Segment Start: SOURCE RECORDS

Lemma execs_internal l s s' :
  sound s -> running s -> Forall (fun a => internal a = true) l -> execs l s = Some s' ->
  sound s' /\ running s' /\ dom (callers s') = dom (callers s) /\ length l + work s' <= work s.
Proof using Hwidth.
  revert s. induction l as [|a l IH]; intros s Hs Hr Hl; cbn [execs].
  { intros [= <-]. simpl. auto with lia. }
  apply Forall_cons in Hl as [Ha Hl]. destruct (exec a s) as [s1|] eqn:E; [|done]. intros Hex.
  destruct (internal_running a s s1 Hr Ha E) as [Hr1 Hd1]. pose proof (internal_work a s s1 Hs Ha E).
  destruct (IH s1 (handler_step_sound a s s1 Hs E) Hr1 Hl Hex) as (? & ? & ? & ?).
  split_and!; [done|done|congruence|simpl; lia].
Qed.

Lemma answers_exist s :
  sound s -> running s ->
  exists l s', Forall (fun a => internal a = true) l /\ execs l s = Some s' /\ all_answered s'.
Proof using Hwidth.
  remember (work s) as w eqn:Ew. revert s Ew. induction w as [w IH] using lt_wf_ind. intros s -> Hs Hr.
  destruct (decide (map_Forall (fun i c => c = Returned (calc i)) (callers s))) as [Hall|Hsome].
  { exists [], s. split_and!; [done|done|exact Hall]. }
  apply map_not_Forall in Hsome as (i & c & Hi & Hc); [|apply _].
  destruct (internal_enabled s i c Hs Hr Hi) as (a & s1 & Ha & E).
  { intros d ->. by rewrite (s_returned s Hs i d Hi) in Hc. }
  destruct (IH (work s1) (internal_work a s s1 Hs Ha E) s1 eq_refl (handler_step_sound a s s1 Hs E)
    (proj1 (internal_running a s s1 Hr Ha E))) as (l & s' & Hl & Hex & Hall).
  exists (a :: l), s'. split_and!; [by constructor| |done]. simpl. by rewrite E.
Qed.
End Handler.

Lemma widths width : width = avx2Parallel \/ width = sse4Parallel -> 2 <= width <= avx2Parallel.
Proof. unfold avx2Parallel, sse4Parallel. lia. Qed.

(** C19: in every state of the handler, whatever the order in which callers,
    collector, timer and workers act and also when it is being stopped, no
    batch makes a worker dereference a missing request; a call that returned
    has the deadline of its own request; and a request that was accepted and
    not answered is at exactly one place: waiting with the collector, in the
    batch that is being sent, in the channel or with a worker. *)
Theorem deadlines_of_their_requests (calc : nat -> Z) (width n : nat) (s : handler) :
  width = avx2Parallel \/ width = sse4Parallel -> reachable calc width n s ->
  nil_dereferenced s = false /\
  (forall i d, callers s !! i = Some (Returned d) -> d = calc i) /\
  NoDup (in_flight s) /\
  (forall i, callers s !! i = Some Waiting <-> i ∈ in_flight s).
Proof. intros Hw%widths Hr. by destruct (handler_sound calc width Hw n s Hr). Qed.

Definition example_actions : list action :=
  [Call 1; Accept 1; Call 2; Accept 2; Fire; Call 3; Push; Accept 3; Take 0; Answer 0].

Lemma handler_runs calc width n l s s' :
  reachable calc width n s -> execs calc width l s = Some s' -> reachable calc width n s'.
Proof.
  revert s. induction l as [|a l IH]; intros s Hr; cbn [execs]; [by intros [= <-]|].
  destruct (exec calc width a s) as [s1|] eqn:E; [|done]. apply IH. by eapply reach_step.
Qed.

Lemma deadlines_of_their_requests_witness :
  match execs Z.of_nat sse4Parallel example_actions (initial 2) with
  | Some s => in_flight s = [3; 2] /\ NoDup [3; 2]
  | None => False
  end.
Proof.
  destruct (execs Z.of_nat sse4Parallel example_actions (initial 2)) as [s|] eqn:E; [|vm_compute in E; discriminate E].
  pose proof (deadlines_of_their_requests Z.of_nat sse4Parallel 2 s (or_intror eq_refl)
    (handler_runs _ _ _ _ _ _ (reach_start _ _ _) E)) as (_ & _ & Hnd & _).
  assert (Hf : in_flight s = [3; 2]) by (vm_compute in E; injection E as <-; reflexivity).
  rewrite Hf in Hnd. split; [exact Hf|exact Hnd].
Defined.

Segment End: SOURCE RECORDS

What is needed is an exact reproduction of the data.

Lemma execs_internal l s s' :
  sound s -> running s -> Forall (fun a => internal a = true) l -> execs l s = Some s' ->
  sound s' /\ running s' /\ dom (callers s') = dom (callers s) /\ length l + work s' <= work s.
Proof using Hwidth.
  revert s. induction l as [|a l IH]; intros s Hs Hr Hl; cbn [execs].
  { intros [= <-]. simpl. auto with lia. }
  apply Forall_cons in Hl as [Ha Hl]. destruct (exec a s) as [s1|] eqn:E; [|done]. intros Hex.
  destruct (internal_running a s s1 Hr Ha E) as [Hr1 Hd1]. pose proof (internal_work a s s1 Hs Ha E).
  destruct (IH s1 (handler_step_sound a s s1 Hs E) Hr1 Hl Hex) as (? & ? & ? & ?).
  split_and!; [done|done|congruence|simpl; lia].
Qed.

Lemma answers_exist s :
  sound s -> running s ->
  exists l s', Forall (fun a => internal a = true) l /\ execs l s = Some s' /\ all_answered s'.
Proof using Hwidth.
  remember (work s) as w eqn:Ew. revert s Ew. induction w as [w IH] using lt_wf_ind. intros s -> Hs Hr.
  destruct (decide (map_Forall (fun i c => c = Returned (calc i)) (callers s))) as [Hall|Hsome].
  { exists [], s. split_and!; [done|done|exact Hall]. }
  apply map_not_Forall in Hsome as (i & c & Hi & Hc); [|apply _].
  destruct (internal_enabled s i c Hs Hr Hi) as (a & s1 & Ha & E).
  { intros d ->. by rewrite (s_returned s Hs i d Hi) in Hc. }
  destruct (IH (work s1) (internal_work a s s1 Hs Ha E) s1 eq_refl (handler_step_sound a s s1 Hs E)
    (proj1 (internal_running a s s1 Hr Ha E))) as (l & s' & Hl & Hex & Hall).
  exists (a :: l), s'. split_and!; [by constructor| |done]. simpl. by rewrite E.
Qed.
End Handler.

Lemma widths width : width = avx2Parallel \/ width = sse4Parallel -> 2 <= width <= avx2Parallel.
Proof. unfold avx2Parallel, sse4Parallel. lia. Qed.

(** C19: in every state of the handler, whatever the order in which callers,
    collector, timer and workers act and also when it is being stopped, no
    batch makes a worker dereference a missing request; a call that returned
    has the deadline of its own request; and a request that was accepted and
    not answered is at exactly one place: waiting with the collector, in the
    batch that is being sent, in the channel or with a worker. *)
Theorem deadlines_of_their_requests (calc : nat -> Z) (width n : nat) (s : handler) :
  width = avx2Parallel \/ width = sse4Parallel -> reachable calc width n s ->
  nil_dereferenced s = false /\
  (forall i d, callers s !! i = Some (Returned d) -> d = calc i) /\
  NoDup (in_flight s) /\
  (forall i, callers s !! i = Some Waiting <-> i ∈ in_flight s).
Proof. intros Hw%widths Hr. by destruct (handler_sound calc width Hw n s Hr). Qed.

Definition example_actions : list action :=
  [Call 1; Accept 1; Call 2; Accept 2; Fire; Call 3; Push; Accept 3; Take 0; Answer 0].

Lemma handler_runs calc width n l s s' :
  reachable calc width n s -> execs calc width l s = Some s' -> reachable calc width n s'.
Proof.
  revert s. induction l as [|a l IH]; intros s Hr; cbn [execs]; [by intros [= <-]|].
  destruct (exec calc width a s) as [s1|] eqn:E; [|done]. apply IH. by eapply reach_step.
Qed.

Lemma deadlines_of_their_requests_witness :
  match execs Z.of_nat sse4Parallel example_actions (initial 2) with
  | Some s => in_flight s = [3; 2] /\ NoDup [3; 2]
  | None => False
  end.
Proof.
  destruct (execs Z.of_nat sse4Parallel example_actions (initial 2)) as [s|] eqn:E; [|vm_compute in E; discriminate E].
  pose proof (deadlines_of_their_requests Z.of_nat sse4Parallel 2 s (or_intror eq_refl)
    (handler_runs _ _ _ _ _ _ (reach_start _ _ _) E)) as (_ & _ & Hnd & _).
  assert (Hf : in_flight s = [3; 2]) by (vm_compute in E; injection E as <-; reflexivity).
  rewrite Hf in Hnd. split; [exact Hf|exact Hnd].
Defined.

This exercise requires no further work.